───── Information supplied
Lemma backtrack_loop_walk fuel i j :
  (∀ i' j', i' ≤ length oldArr → j' ≤ length newArr →
     is_Some (dp_get dp i' j')) →
  i ≤ length oldArr → j ≤ length newArr → i + j ≤ fuel →
  ∃ ops, walk dp oldArr newArr i j ops
         ∧ ∀ result, backtrack_loop fuel dp oldArr newArr makeOp i j result
                     = Some (reverse (apply_makeOp makeOp <$> ops) ++ result).
Proof.
  intros Hcells. revert i j.
  induction fuel as [|fuel IH]; intros i j Hi Hj Hfuel.
  - assert (i = 0 ∧ j = 0) as [-> ->] by lia.
    exists []. split; [constructor|]. done.
  - destruct (decide (0 < i ∨ 0 < j)) as [Hij|Hij]; last first.
    { assert (i = 0 ∧ j = 0) as [-> ->] by lia.
      exists []. split; [constructor|]. done. }
    destruct (test_equal_total i j Hi Hj) as [[] Ht1].
    { pose proof Ht1 as (? & ? & x & Hx & Hy)%test_equal_true.
      destruct (IH (i - 1) (j - 1)) as (ops & Hw & Hrun); [lia..|].
      exists (mkEditOp equal (Some i) (Some j) x :: ops). split.
      - constructor; [by apply test_equal_true|done|done].
      - intros result. rewrite backtrack_loop_S, (decide_True _ _ Hij), Ht1.
        simpl. rewrite Hx. simpl. rewrite Hrun.
        rewrite reverse_cons, <-app_assoc. done. }
    pose proof Ht1 as Ht1'. apply test_equal_false in Ht1.
    assert (is_Some (test_added dp i j)) as [[] Ht2].
    { unfold test_added. repeat case_decide; try done.
      destruct (Hcells i (j - 1)) as [x ->]; [lia|lia|].
      destruct (Hcells (i - 1) j) as [y ->]; [lia|lia|]. done. }
    + pose proof Ht2 as Hp%test_added_true.
      destruct (at_pred_is_Some newArr j) as [y Hy]; [destruct Hp; lia|].
      destruct (IH i (j - 1)) as (ops & Hw & Hrun); [destruct Hp; lia..|].
      exists (mkEditOp added None (Some j) y :: ops). split.
      * by constructor.
      * intros result.
        rewrite backtrack_loop_S, (decide_True _ _ Hij), Ht1', Ht2.
        simpl. rewrite Hy. simpl. rewrite Hrun.
        rewrite reverse_cons, <-app_assoc. done.
    + pose proof (removed_branch_positive i j Hij Ht2) as Hpos.
      pose proof Ht2 as Hnp%test_added_false.
      destruct (at_pred_is_Some oldArr i) as [x Hx]; [lia|].
      destruct (IH (i - 1) j) as (ops & Hw & Hrun); [lia..|].
      exists (mkEditOp removed (Some i) None x :: ops). split.
      * by constructor.
      * intros result.
        rewrite backtrack_loop_S, (decide_True _ _ Hij), Ht1', Ht2.
        simpl. rewrite Hx. simpl. rewrite Hrun.
        rewrite reverse_cons, <-app_assoc. done.
Qed.

Lemma walk_sides i j ops :
  walk dp oldArr newArr i j ops →
  reverse (old_side ops) = take i oldArr
  ∧ reverse (new_side ops) = take j newArr.
Proof.
  unfold old_side, new_side.
  induction 1 as [|i j x ops He Hx _ [IHo IHn]|i j y ops Hne Hp Hy _ [IHo IHn]
                  |i j x ops Hij Hne Hnp Hx _ [IHo IHn]].
  - done.
  - destruct He as (_ & _ & x' & Hx' & Hy').
    assert (x' = x) as -> by congruence.
    rewrite !filter_cons_True by done. rewrite !fmap_cons, !reverse_cons.
    rewrite IHo, IHn. simpl.
    by rewrite (take_at_pred _ _ _ Hx), (take_at_pred _ _ _ Hy').
  - rewrite filter_cons_False by (simpl; naive_solver).
    rewrite filter_cons_True by done. rewrite fmap_cons, reverse_cons.
    rewrite IHo, IHn. simpl. by rewrite (take_at_pred _ _ _ Hy).
  - rewrite filter_cons_True by done.
    rewrite (filter_cons_False _ _ ops) by (simpl; naive_solver).
    rewrite fmap_cons, reverse_cons.
    rewrite IHo, IHn. simpl. by rewrite (take_at_pred _ _ _ Hx).
Qed.

Lemma sides_reverse (ops : list (EditOp (A := A))) :
  old_side (reverse ops) = reverse (old_side ops)
  ∧ new_side (reverse ops) = reverse (new_side ops).
Proof.
  unfold old_side, new_side. by rewrite !filter_reverse, !fmap_reverse.
Qed.

Lemma backtrackLCS_walk :
  (∀ i' j', i' ≤ length oldArr → j' ≤ length newArr →
     is_Some (dp_get dp i' j')) →
  ∃ ops, walk dp oldArr newArr (length oldArr) (length newArr) ops
         ∧ backtrackLCS dp oldArr newArr makeOp
           = Some (apply_makeOp makeOp <$> reverse ops)
         ∧ old_side (reverse ops) = oldArr
         ∧ new_side (reverse ops) = newArr.
Proof.
  intros Hcells.
  destruct (backtrack_loop_walk (length oldArr + length newArr)
              (length oldArr) (length newArr)) as (ops & Hw & Hrun);
    [done|lia..|].
  exists ops. split; [done|]. split.
  - unfold backtrackLCS. by rewrite Hrun, app_nil_r, fmap_reverse.
  - destruct (walk_sides _ _ _ Hw) as [Ho Hn].
    destruct (sides_reverse ops) as [-> ->].
    by rewrite Ho, Hn, !firstn_all.
Qed.
End Backtrack.

Lemma buildLCSTable_cells_Some {A : Type} `{EqDecision A}
    (oldArr newArr : list A) dp i j :
  buildLCSTable oldArr newArr = Some dp →
  i ≤ length oldArr → j ≤ length newArr → is_Some (dp_get dp i j).
Proof.
  intros Hdp Hi Hj.
  destruct (buildLCSTable_cells _ _ _ _ _ Hdp Hi Hj) as (v & -> & _). done.
Qed.

(** C3. For the table built from [seqA] and [seqB], [backtrackLCS] returns
    the operations of the walk from [(m, n)] to [(0, 0)] that the policy
    describes (equal when both indices are positive and the elements agree;
    otherwise added when [j > 0] and [i = 0] or
    [table[i][j-1] >= table[i-1][j]]; otherwise removed), last emitted
    first; the policy allows no other walk. *)
Theorem backtrackLCS_policy {A Op : Type} `{EqDecision A} (seqA seqB : list A)
    (makeOp : OpType → option nat → option nat → A → Op) :
  ∃ table ops,
    buildLCSTable seqA seqB = Some table
    ∧ backtrackLCS table seqA seqB makeOp
      = Some (apply_makeOp makeOp <$> reverse ops)
    ∧ walk table seqA seqB (length seqA) (length seqB) ops
    ∧ ∀ ops', walk table seqA seqB (length seqA) (length seqB) ops' →
        ops' = ops.
Proof.
  destruct (buildLCSTable_inv seqA seqB) as (table & Htable & _).
  destruct (backtrackLCS_walk table seqA seqB makeOp)
    as (ops & Hw & Hrun & _).
  { intros i j ??. by eapply buildLCSTable_cells_Some. }
  exists table, ops. repeat split; [done..|].
  intros ops' Hw'. by eapply walk_deterministic.
Qed.

(** ** Re-sequencing *)

Lemma no_adjacent_runs_tail g groups :
  no_adjacent_runs (g :: groups) → no_adjacent_runs groups.
Proof. intros Hn k r1 r2 H1 H2. by apply (Hn (S k) r1 r2). Qed.

Lemma no_adjacent_runs_Pass op groups :
  no_adjacent_runs groups → no_adjacent_runs (Pass op :: groups).
Proof.
  intros Hn [|k] r1 r2 H1 H2; [done|]. by apply (Hn k r1 r2).
Qed.

Lemma no_adjacent_runs_Run run groups :
  no_adjacent_runs groups → (∀ g, head groups = Some g → ∃ op, g = Pass op) →
  no_adjacent_runs (Run run :: groups).
Proof.
  intros Hn Hhd [|k] r1 r2 H1 H2; [|by apply (Hn k r1 r2)].
  destruct groups as [|g groups]; [done|].
  destruct (Hhd g) as [op ->]; [done|]. done.
Qed.

Lemma group_runs_maximal ops : maximal_runs ops (group_runs ops).
Proof.
  induction ops as [|op ops (Hcat & Hok & Hadj)]; [by repeat split|].
  simpl. case_decide as Hop.
  - split; [|split].
    + simpl. by f_equal.
    + by constructor.
    + by apply no_adjacent_runs_Pass.
  - destruct (group_runs ops) as [|[op'|run] groups] eqn:Hg.
    + split; [|split].
      * simpl. by f_equal.
      * constructor; [|done]. split; [done|]. by repeat constructor.
      * by intros [|k] ????.
    + split; [|split].
      * simpl. by f_equal.
      * constructor; [|done]. split; [done|]. by repeat constructor.
      * apply no_adjacent_runs_Run; [done|]. intros g [= <-]. eauto.
    + split; [|split].
      * simpl. by f_equal.
      * apply Forall_cons in Hok as [[_ Hrun] Hok].
        constructor; [|done]. split; [done|]. by constructor.
      * apply no_adjacent_runs_Run; [by eapply no_adjacent_runs_tail|].
        intros g Hg'. destruct groups as [|[op'|run'] groups]; simplify_eq/=.
        -- eauto.
        -- by destruct (Hadj 0 run run').
Qed.

Lemma run_prefix_unique (P : LineOp → Prop) l1 : ∀ l2 k1 k2,
  Forall P l1 → Forall P l2 →
  (∀ x, head k1 = Some x → ¬ P x) → (∀ x, head k2 = Some x → ¬ P x) →
  l1 ++ k1 = l2 ++ k2 → l1 = l2 ∧ k1 = k2.
Proof.
  induction l1 as [|x l1 IH]; intros [|y l2] k1 k2 H1 H2 Hk1 Hk2 Heq;
    simpl in Heq.
  - done.
  - subst k1. apply Forall_cons in H2 as [Hy _]. by destruct (Hk1 y).
  - subst k2. apply Forall_cons in H1 as [Hx _]. by destruct (Hk2 x).
  - injection Heq as -> Heq.
    apply Forall_cons in H1 as [_ H1]. apply Forall_cons in H2 as [_ H2].
    destruct (IH l2 k1 k2) as [-> ->]; done.
Qed.

Lemma after_run_unchanged run groups :
  Forall group_ok groups → no_adjacent_runs (Run run :: groups) →
  ∀ op, head (concat (ungroup <$> groups)) = Some op →
    ¬ op_type op ≠ unchanged.
Proof.
  intros Hok Hadj op Hhd Hne. destruct groups as [|[op'|run'] groups].
  - done.
  - apply Forall_cons in Hok as [Hop' _]. simpl in *. by simplify_eq.
  - by destruct (Hadj 0 run run').
Qed.

Lemma maximal_runs_unique ops groups1 groups2 :
  maximal_runs ops groups1 → maximal_runs ops groups2 → groups1 = groups2.
Proof.
  intros (-> & Hok1 & Hadj1) (Heq & Hok2 & Hadj2).
  revert groups2 Heq Hok2 Hadj2.
  induction groups1 as [|g1 groups1 IH]; intros [|g2 groups2] Heq Hok2 Hadj2.
  - done.
  - apply Forall_cons in Hok2 as [Hg2 _].
    destruct g2 as [|[|]]; simpl in *; [done|by destruct Hg2|done].
  - apply Forall_cons in Hok1 as [Hg1 _].
    destruct g1 as [|[|]]; simpl in *; [done|by destruct Hg1|done].
  - apply Forall_cons in Hok1 as [Hg1 Hok1].
    apply Forall_cons in Hok2 as [Hg2 Hok2].
    pose proof (no_adjacent_runs_tail _ _ Hadj1) as Hadj1'.
    pose proof (no_adjacent_runs_tail _ _ Hadj2) as Hadj2'.
    rewrite !fmap_cons, !concat_cons in Heq.
    destruct g1 as [op1|run1], g2 as [op2|run2]; simpl in Hg1, Hg2.
    + injection Heq as -> Heq. f_equal. by apply IH.
    + destruct Hg2 as [Hne Hrun]. destruct run2 as [|op2 run2]; [done|].
      injection Heq as -> _. by apply Forall_cons in Hrun as [? _].
    + destruct Hg1 as [Hne Hrun]. destruct run1 as [|op1 run1]; [done|].
      injection Heq as -> _. by apply Forall_cons in Hrun as [? _].
    + destruct Hg1 as [_ Hrun1], Hg2 as [_ Hrun2]. simpl in Heq.
      destruct (run_prefix_unique (λ op, op_type op ≠ unchanged)
                  run1 run2 _ _ Hrun1 Hrun2
                  (after_run_unchanged run1 groups1 Hok1 Hadj1)
                  (after_run_unchanged run2 groups2 Hok2 Hadj2) Heq)
        as [-> Heq'].
      f_equal. by apply IH.
Qed.

Lemma interleave_step_emit removed_ added_ k diff :
  interleave_step removed_ added_ k diff
  = Some (diff ++ emit_at removed_ added_ k).
Proof.
  unfold interleave_step, emit_at.
  destruct (decide (k < length removed_)) as [Hr|Hr];
    [destruct (lookup_lt_is_Some_2 _ _ Hr) as [r ->]
    |rewrite (lookup_ge_None_2 removed_) by lia]; simpl;
    (destruct (decide (k < length added_)) as [Ha|Ha];
     [destruct (lookup_lt_is_Some_2 _ _ Ha) as [a ->]
     |rewrite (lookup_ge_None_2 added_) by lia]); simpl;
    by rewrite ?app_nil_r, <-?app_assoc.
Qed.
──────────
* What the task asks
What is the number of lines in the records holding "unfold"? Give the number alone.

* Reply to the exercise
5